What makes a country attractive?
June 9, 2005 9:14 AM   Subscribe

Help me with my senior research: What makes a country attractive to others?

In his book Soft Power, Joseph Nye defines soft power as "the ability to get others to do what you want through attraction rather than coercion or payments," elaborating that soft power "arises from the attractiveness of a country's culture, political ideas, and policies" (x).

In order to even start my research on soft power, I've got to figure out how to measure it so I'm currently brainstorming possible indicators. Nye suggests things like music and book sales, life expectancy, and number of Nobel prize awards, among others.

So, when weighing how you feel about a country, what factors do you consider? What determines whether you find another country attractive or unattractive?
posted by Crushinator to Education (9 answers total)
 
How hot the women are.
posted by Mayor Curley at 9:46 AM on June 9, 2005


The coffee.
posted by keswick at 9:47 AM on June 9, 2005


Beer and quality comedy television are two factors for me. That's why I love Ireland and the UK respectively.
posted by BigLankyBastard at 9:50 AM on June 9, 2005


Your best indicators for the variable itself will be survey responses, if they exist. You might look into Eurobarometer or World Values Survey to see if they ask respondents how they feel about some list of countries -- feeling thermometer scores would be ideal. You'd be limited to whatever countries they ask about, but that should be acceptable for a senior thesis. Both are in ICPSR as far as I know.

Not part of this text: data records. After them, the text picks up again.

(** [compute_retransmit_peers] after the peers were sorted *)
Definition retransmit_peers_at {E A} (fuel : nat) (my_index : Z) (peers : list A) (fanout : Z)
    : option (res E (list A * list A)) :=
  plane ← describe_data_plane fuel (Z.of_nat (length peers)) fanout;
  Some ('(num_layers, layer_indices) ← plane;
        if num_layers <=? 1 then Ok (peers, [])
        else
        locality ← localize layer_indices fanout my_index;
        let upper_bound := Z.min locality.(neighbor_bounds).2 (Z.of_nat (length peers)) in
        neighbors ← slice peers locality.(neighbor_bounds).1 upper_bound;
        Ok (neighbors, children_of peers locality.(next_layer_peers))).

(** Stakes in descending order, then keys in descending order *)
Definition stake_before (a b : Z * ContactInfo) : Prop :=
  b.1 < a.1 ∨ b.1 = a.1 ∧ b.2.(ci_id) ≤ a.2.(ci_id).
Global Instance stake_before_dec : RelDecision stake_before.
Proof. intros a b. unfold stake_before. apply _. Defined.

(** [Vec::dedup]; contact informations are equal when their keys are. *)
Fixpoint dedup (l : list (Z * ContactInfo)) : list (Z * ContactInfo) :=
  match l with
  | [] => []
  | x :: l' =>
      match dedup l' with
      | [] => [x]
      | y :: r => if (x.1 =? y.1) && contact_eq x.2 y.2 then x :: r else x :: y :: r
      end
  end.

Definition sort_by_stake (peers : list ContactInfo) (stakes : option (gmap Pubkey Z))
    : list (Z * ContactInfo) :=
  let stake_of c :=
    match stakes with Some stakes => default 0 (stakes !! c.(ci_id)) | None => 0 end in
  dedup (merge_sort stake_before ((λ c, (stake_of c, c)) <$> peers)).

(** The loop of [sorted_peers_and_index]: the index is that of the last entry
    with the key of the node. *)
Fixpoint split_self (self_id : Pubkey) (i : Z) (l : list (Z * ContactInfo)) (index : Z)
    : Z * list ContactInfo :=
  match l with
  | [] => (index, [])
  | (_, peer) :: l' =>
      if peer.(ci_id) =? self_id then split_self self_id (i + 1) l' i
      else
        let '(index, peers) := split_self self_id (i + 1) l' index in
        (index, peer :: peers)
  end.
Definition sorted_peers_and_index (self : ContactInfo) (retransmit_peers : list ContactInfo)
    (stakes : option (gmap Pubkey Z)) : Z * list ContactInfo :=
  split_self self.(ci_id) 0 (sort_by_stake (retransmit_peers ++ [self]) stakes) 0.

Definition compute_retransmit_peers {E} (fuel : nat) (self : ContactInfo)
    (retransmit_peers : list ContactInfo) (stakes : option (gmap Pubkey Z)) (fanout : Z)
    : option (res E (list ContactInfo * list ContactInfo)) :=
  let '(my_index, peers) := sorted_peers_and_index self retransmit_peers stakes in
  retransmit_peers_at fuel my_index peers fanout.

(** *** Broadcast *)

(** [x] is the random start. *)
Definition create_broadcast_orders {E T} (x : Z) (contains_last_tick : bool) (blobs : list T)
    (broadcast_table : list ContactInfo) : res E (list (T * list ContactInfo)) :=
  match blobs with
  | [] => Ok []
  | _ =>
      let n := Z.of_nat (length broadcast_table) in
      if n =? 0 then Panic
      else
      orders ← foldr (λ '(i, blob) acc,
          acc ← acc;
          peer ← unwrap (broadcast_table !! Z.to_nat (u64_add x (Z.of_nat i) mod n));
          Ok ((blob, [peer]) :: acc)) (Ok []) (imap pair blobs);
      if contains_last_tick then
        blob ← unwrap (last blobs);
        Ok (orders ++ [(blob, broadcast_table)])
      else Ok orders
  end.

(** *** Retransmission *)

(** The receivers of a blob that is sent with a forwarded flag *)
Definition retransmit_to (peers : list ContactInfo) (slot_leader_pubkey : option Pubkey)
    (forwarded : bool) : list (ContactInfo * bool) :=
  (λ c, (c, forwarded)) <$>
    filter (λ c, c.(ci_id) ≠ default Pubkey_default slot_leader_pubkey) peers.

(** One blob of [retransmit]; [forward] is [blob.meta.forward]. *)
Definition retransmit_blob (neighbors children : list ContactInfo) (leader : option Pubkey)
    (forward : bool) : list (ContactInfo * bool) :=
  if forward
  then retransmit_to neighbors leader true ++ retransmit_to children leader false
  else retransmit_to children leader true.
End data_plane.

(** ** The layers *)

Module layer_proofs.
Import data_plane.
Section Layers.
Context (f : Z) (Hf : 0 < f).

(** Where the layers start: 0, f, f + f^2, ... *)
Fixpoint bound (k : nat) : Z :=
  match k with
  | O => 0
  | S k' => bound k' + f ^ Z.of_nat (S k')
  end.
Definition indices (m : nat) : list Z := bound <$> seq 0 (S m).

Lemma pow_pos k : 0 < f ^ Z.of_nat k.
Proof. apply Z.pow_pos_nonneg; lia. Qed.
Lemma pow_S k : f ^ Z.of_nat (S k) = f ^ Z.of_nat k * f.
Proof. rewrite Nat2Z.inj_succ, Z.pow_succ_r by lia. lia. Qed.
Lemma bound_S k : bound (S k) = bound k + f ^ Z.of_nat (S k).
Proof. done. Qed.
Lemma bound_1 : bound 1 = f.
Proof. cbn. lia. Qed.
Lemma bound_lt k : bound k < bound (S k).
Proof. rewrite bound_S. pose proof (pow_pos (S k)). lia. Qed.
Lemma bound_mono j k : (j ≤ k)%nat → bound j ≤ bound k.
Proof. induction 1 as [|k _ IH]; [done|]. pose proof (bound_lt k). lia. Qed.
Lemma bound_nonneg k : 0 ≤ bound k.
Proof. change 0 with (bound 0). apply bound_mono. lia. Qed.
Lemma bound_ge k : Z.of_nat k ≤ bound k.
Proof. induction k as [|k IH]; [done|]. pose proof (bound_lt k). lia. Qed.
Lemma bound_div k : bound k mod f = 0.
Proof.
  induction k as [|k IH]; [by apply Z.mod_0_l; lia|]. rewrite bound_S, pow_S, Z.add_comm, Z.mul_comm.
  by rewrite Z.mul_comm, Z.add_comm, Z.mod_add by lia.
Qed.

Lemma indices_lookup m k : (k ≤ m)%nat → indices m !! k = Some (bound k).
Proof. intros. unfold indices. rewrite list_lookup_fmap, lookup_seq_lt by lia. done. Qed.
Lemma indices_length m : length (indices m) = S m.
Proof. unfold indices. by rewrite length_fmap, length_seq. Qed.
Lemma indices_S m : indices (S m) = indices m ++ [bound (S m)].
Proof. unfold indices. rewrite (seq_S (S m)), fmap_app. done. Qed.
Lemma indices_last m : List.last (indices m) 0 = bound m.
Proof.
  destruct m as [|m]; [done|]. rewrite indices_S. by rewrite List.last_last.
Qed.

Lemma layer_loop_spec nodes (Hmax : nodes * (f + 1) < two64) : ∀ fuel t,
  bound t < nodes → f ^ Z.of_nat t ≤ nodes → nodes - bound t ≤ Z.of_nat fuel →
  ∃ m, layer_loop fuel f (nodes - bound t) (f ^ Z.of_nat (S t)) (Z.of_nat (S t)) (indices t) =
         Some (Z.of_nat m, indices m) ∧ (t < m)%nat ∧ nodes ≤ bound m ≤ nodes * (f + 1).
Proof.
  induction fuel as [|fuel IH]; intros t Ht Hpow Hfuel; [lia|]. cbn [layer_loop].
  destruct (Z.ltb_spec 0 (nodes - bound t)) as [_|]; [|lia]. cbn [negb]. rewrite indices_last.
  pose proof (pow_pos (S t)) as Hp. pose proof (bound_nonneg t) as H0. rewrite (pow_S t) in Hp |- *.
  assert (f ^ Z.of_nat t * f ≤ nodes * f) as Hcap by nia.
  pose proof (bound_ge t) as Hge_t. assert (2 * nodes ≤ nodes * (f + 1)) as H2 by nia.
  assert (u64_add (f ^ Z.of_nat t * f) (bound t) = bound (S t)) as Hb.
  { rewrite u64_add_exact by nia. rewrite bound_S, pow_S. lia. }
  rewrite Hb, <- indices_S.
  destruct (Z.ltb_spec (f ^ Z.of_nat t * f) (nodes - bound t)) as [Hlt|Hge].
  - rewrite u64_sub_exact by (unfold is_u64; nia). rewrite (u64_add_exact (Z.of_nat (S t)) 1) by lia.
    unfold u64_mul. rewrite wrap64_small by (unfold is_u64; nia).
    destruct (IH (S t)) as (m & Hm & Hlt' & Hbm).
    + rewrite bound_S, pow_S. lia.
    + rewrite pow_S. lia.
    + rewrite bound_S, pow_S. lia.
    + exists m. split_and!; [|lia|lia..]. rewrite <- Hm. rewrite bound_S, !pow_S.
      replace (nodes - (bound t + f ^ Z.of_nat t * f)) with (nodes - bound t - f ^ Z.of_nat t * f) by lia.
      by replace (Z.of_nat (S (S t))) with (Z.of_nat (S t) + 1) by lia.
  - exists (S t). split_and!; [done|lia| |].
    + rewrite bound_S, pow_S. lia.
    + rewrite bound_S, pow_S. lia.
Qed.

I dunno that a cross-section will tell you much other than which countries have done something embarrassing lately (invaded Iraq, blown up Greenpeace, whatever), but the alternative is ugly time-series stuff.
posted by ROU_Xenophobe at 9:55 AM on June 9, 2005


It really has a lot to do with what a country wears and how it takes care of itself. Sometimes I sidle up to a country at the bar and say "hey baby, that's some GDP you're wearing there" and discover that what I thought was a hot immigration policy is really just poorly guarded boarders. Sometimes a country is really hot that first night but then the next day I gotta say "baby, baby, I'm looking for some short-term market fluxuations in currency values, not to join a Warsaw Pact wit chu, you knew that when we met."

Seriously, when you ask what makes a country attractive, in what sense do you mean? As a somewhat business-minded person I find China's population and future buying potential attractive so if you mean as a "customer", I find them attractive. Mexico's labor pool and regulatory issues makes them attractive as an "employee." Canada's health care and progressive politics makes them attractive to me if I had to pick a place to live but I have almost no interest in vacationing there. I'd love to see Cuba on the other hand but obviously don't want to live there.

Or are you looking to quantify some magic conglomeration of these traits to come up with a gestalt describing our overall positive and negative views on a country? In which case I'd probably say that what makes one attractive or not to me depends on how well it fulfills my expectations, desires and needs from it.

Someplace like Ireland that I have an interest in visiting and living would rank high. Panama would rank low. Cuba and Canada in the middle.
posted by phearlez at 10:05 AM on June 9, 2005


Attractive as in live there? Or attractive as in travel there?

My concerns as a citizen:
Some safety nets without too much taxation.

A government and bureaucracy that is as unobtrusive as possible. Specifically little/no legislation concerning personal freedom as long as the practice of that freedom does not harm others.

Protection of the environment which includes reliable, easily accessed mass transit as well as large green spaces open to all.

A citizenry that is relatively cheerful and knows how to have a good time, but still get some work accomplished.

The ability of the average citizen to earn a relatively comfortable life style. Not the ability to buy anything your heart desires and live in a vast mansion and drive a gas guzzler, but access to good quality food, affordable housing, basic health services, and a good education for everyone.

My concerns as a tourist:

Spectacular scenery

Safety. In particular safety from being kidnapped, blown-up, murdered, or raped. A little theft is not going to bother me. Safety as well from life-threatening diseases such as Ebola or SARs.

Interesting local traditions, arts, costumes, cuisine. Good museums, architecture, and botanical collections.
posted by Secret Life of Gravy at 10:50 AM on June 9, 2005


For me, it was industry. Some industries, such as film, aerospace, video games, etc., only exist in a small few very-large-economy countries. If you want to work in those areas, and your country doesn't have that kind of industry in a substantial way, both moving to the top of your field, or simply getting a foot in the door, will likely mean moving to another country.
posted by -harlequin- at 12:29 PM on June 9, 2005


One of the foremost factors in my opinion of a nation is how authoritarian I perceive it to be. A nation's degree of social regulation also colors my opinions strongly. An authoritarian, socially oppressive country is likely to be unattractive to me than one that takes its citizens and their rights more seriously.

The Mayor's and keswick's indicative factors -- tongue in cheek that they may be -- also ring fairly true to me.
posted by majick at 2:37 PM on June 9, 2005


Thanks everyone for your insightful (and humorous) responses. I appreciate your help.